▸ Problem description:
In the listing that follows, copy out each line that includes the word "None".

▸ Dataset:
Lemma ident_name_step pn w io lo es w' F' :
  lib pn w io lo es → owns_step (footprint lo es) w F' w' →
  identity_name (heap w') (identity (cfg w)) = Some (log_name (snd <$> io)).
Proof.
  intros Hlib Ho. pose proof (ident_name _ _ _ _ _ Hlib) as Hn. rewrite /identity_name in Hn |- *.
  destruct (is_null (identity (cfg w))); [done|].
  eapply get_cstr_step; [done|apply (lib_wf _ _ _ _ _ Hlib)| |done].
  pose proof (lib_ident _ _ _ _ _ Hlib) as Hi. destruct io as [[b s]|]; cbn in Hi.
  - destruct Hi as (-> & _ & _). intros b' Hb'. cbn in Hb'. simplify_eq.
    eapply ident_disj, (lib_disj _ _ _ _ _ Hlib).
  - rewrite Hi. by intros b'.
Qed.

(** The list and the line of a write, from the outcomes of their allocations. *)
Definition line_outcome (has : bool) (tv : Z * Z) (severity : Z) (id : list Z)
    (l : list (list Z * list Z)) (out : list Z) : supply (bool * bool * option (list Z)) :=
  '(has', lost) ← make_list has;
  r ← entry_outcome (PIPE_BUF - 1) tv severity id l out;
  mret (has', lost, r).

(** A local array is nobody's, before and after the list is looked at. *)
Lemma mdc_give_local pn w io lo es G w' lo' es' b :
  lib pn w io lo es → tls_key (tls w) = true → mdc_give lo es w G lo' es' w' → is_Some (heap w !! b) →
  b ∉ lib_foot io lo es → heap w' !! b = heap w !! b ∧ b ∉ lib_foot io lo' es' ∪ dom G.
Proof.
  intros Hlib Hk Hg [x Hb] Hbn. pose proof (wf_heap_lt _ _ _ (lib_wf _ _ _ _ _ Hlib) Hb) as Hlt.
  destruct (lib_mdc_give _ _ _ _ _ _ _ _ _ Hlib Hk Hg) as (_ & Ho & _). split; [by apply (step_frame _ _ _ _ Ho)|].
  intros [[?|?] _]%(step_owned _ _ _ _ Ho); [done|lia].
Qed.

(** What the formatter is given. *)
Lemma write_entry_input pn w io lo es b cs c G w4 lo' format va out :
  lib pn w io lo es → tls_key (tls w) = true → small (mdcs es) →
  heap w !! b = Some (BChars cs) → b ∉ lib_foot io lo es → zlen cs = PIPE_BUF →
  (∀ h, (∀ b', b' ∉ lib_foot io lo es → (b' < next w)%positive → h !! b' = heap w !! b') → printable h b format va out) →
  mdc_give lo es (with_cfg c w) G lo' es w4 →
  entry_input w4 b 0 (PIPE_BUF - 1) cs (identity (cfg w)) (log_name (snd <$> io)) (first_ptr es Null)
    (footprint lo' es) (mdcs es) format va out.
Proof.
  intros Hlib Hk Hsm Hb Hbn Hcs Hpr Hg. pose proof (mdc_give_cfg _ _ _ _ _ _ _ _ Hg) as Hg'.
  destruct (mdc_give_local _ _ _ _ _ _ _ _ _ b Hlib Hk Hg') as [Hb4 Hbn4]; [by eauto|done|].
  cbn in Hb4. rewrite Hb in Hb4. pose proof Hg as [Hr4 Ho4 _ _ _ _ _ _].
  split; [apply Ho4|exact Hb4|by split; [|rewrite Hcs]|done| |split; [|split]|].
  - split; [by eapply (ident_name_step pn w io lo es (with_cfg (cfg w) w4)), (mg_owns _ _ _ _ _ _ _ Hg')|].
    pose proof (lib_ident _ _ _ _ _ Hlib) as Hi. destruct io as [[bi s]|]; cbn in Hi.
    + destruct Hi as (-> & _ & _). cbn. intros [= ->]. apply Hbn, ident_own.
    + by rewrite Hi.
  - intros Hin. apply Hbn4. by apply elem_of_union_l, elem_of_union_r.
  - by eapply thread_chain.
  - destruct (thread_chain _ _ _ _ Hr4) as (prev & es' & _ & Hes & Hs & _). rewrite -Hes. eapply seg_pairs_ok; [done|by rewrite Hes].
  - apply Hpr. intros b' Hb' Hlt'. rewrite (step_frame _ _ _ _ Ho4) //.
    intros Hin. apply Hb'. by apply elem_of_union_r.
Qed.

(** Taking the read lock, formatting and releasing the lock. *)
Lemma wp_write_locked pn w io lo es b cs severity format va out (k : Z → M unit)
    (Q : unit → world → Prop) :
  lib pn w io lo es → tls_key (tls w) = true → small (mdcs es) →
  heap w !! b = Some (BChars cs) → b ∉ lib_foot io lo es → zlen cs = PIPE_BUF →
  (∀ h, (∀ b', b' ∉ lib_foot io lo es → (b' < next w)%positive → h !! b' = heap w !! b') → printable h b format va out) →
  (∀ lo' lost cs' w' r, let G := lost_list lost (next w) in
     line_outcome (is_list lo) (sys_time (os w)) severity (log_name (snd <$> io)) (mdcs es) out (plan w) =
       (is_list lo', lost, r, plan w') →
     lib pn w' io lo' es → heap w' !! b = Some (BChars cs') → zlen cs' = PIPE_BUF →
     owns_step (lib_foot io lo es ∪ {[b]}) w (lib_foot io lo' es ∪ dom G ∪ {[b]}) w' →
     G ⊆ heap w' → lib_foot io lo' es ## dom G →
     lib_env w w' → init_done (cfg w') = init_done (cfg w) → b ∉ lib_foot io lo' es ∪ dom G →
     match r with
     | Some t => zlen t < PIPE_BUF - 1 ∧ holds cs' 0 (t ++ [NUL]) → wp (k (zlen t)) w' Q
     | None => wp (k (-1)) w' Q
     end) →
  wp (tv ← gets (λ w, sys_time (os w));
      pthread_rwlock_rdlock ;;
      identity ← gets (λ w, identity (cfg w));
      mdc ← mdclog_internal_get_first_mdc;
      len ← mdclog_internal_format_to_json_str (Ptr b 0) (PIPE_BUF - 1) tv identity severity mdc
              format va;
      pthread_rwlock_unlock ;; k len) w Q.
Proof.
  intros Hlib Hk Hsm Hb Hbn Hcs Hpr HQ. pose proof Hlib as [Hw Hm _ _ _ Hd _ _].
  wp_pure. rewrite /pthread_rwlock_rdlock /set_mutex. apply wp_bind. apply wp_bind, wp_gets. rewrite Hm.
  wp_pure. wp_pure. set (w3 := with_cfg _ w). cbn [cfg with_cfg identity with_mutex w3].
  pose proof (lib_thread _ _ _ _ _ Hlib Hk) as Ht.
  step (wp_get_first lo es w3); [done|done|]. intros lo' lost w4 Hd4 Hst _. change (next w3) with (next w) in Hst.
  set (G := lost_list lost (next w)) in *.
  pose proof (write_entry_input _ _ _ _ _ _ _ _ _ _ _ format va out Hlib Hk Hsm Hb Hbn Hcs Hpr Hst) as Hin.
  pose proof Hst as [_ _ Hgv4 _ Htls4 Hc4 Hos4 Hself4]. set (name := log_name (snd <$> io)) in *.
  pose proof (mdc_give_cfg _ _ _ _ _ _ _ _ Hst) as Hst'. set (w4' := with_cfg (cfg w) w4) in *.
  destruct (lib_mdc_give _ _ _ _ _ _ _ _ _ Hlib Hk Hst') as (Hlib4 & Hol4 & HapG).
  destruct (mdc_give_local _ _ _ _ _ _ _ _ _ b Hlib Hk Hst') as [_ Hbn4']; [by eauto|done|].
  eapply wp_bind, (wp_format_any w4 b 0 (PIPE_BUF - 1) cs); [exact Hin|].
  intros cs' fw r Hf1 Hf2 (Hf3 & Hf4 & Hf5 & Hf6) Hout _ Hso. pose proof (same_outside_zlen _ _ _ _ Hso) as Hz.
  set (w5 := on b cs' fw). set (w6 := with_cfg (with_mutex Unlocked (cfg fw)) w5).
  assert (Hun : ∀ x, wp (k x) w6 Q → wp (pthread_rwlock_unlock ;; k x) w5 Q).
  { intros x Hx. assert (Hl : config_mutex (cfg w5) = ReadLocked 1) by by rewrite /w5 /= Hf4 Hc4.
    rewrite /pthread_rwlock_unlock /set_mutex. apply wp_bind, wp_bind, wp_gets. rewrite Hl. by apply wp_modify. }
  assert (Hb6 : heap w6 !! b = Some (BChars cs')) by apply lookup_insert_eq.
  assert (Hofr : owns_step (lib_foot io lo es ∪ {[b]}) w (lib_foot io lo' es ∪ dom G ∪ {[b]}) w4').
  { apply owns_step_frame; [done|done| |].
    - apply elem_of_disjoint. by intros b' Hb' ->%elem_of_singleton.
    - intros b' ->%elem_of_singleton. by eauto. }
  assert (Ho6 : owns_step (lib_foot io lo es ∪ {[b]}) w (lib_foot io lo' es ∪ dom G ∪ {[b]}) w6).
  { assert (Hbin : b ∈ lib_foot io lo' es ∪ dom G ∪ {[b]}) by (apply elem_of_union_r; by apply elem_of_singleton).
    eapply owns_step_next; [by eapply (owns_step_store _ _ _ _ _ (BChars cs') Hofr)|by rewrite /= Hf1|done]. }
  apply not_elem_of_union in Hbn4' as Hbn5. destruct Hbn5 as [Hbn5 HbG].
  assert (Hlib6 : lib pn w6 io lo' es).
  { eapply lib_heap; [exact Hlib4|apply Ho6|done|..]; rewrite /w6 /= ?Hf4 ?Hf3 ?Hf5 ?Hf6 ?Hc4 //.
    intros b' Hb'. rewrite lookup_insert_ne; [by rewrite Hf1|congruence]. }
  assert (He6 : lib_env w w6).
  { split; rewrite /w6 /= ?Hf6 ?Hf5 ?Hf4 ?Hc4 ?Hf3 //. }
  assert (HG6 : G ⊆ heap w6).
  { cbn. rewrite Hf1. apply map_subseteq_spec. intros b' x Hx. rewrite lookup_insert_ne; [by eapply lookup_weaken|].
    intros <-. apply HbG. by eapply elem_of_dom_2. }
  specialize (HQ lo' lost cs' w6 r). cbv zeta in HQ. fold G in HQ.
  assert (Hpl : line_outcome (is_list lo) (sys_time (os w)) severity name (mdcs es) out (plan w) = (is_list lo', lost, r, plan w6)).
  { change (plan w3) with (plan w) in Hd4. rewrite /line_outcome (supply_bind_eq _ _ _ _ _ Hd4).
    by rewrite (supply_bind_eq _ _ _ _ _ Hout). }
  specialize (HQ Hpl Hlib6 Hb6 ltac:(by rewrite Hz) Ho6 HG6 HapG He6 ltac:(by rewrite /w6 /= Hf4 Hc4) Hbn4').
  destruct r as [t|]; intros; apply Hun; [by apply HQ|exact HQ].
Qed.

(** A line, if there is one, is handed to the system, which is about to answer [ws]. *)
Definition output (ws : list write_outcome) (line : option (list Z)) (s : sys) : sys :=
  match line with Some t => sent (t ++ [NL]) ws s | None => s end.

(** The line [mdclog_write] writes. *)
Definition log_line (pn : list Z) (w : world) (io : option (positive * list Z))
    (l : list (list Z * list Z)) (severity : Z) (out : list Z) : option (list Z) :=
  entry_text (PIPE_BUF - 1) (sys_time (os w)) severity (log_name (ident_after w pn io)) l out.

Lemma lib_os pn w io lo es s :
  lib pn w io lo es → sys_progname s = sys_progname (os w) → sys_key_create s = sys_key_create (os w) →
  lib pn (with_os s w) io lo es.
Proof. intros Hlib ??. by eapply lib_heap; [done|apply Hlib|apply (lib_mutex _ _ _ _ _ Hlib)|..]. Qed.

▸ Exercise solution:
     | None => wp (k (-1)) w' Q
  match line with Some t => sent (t ++ [NL]) ws s | None => s end.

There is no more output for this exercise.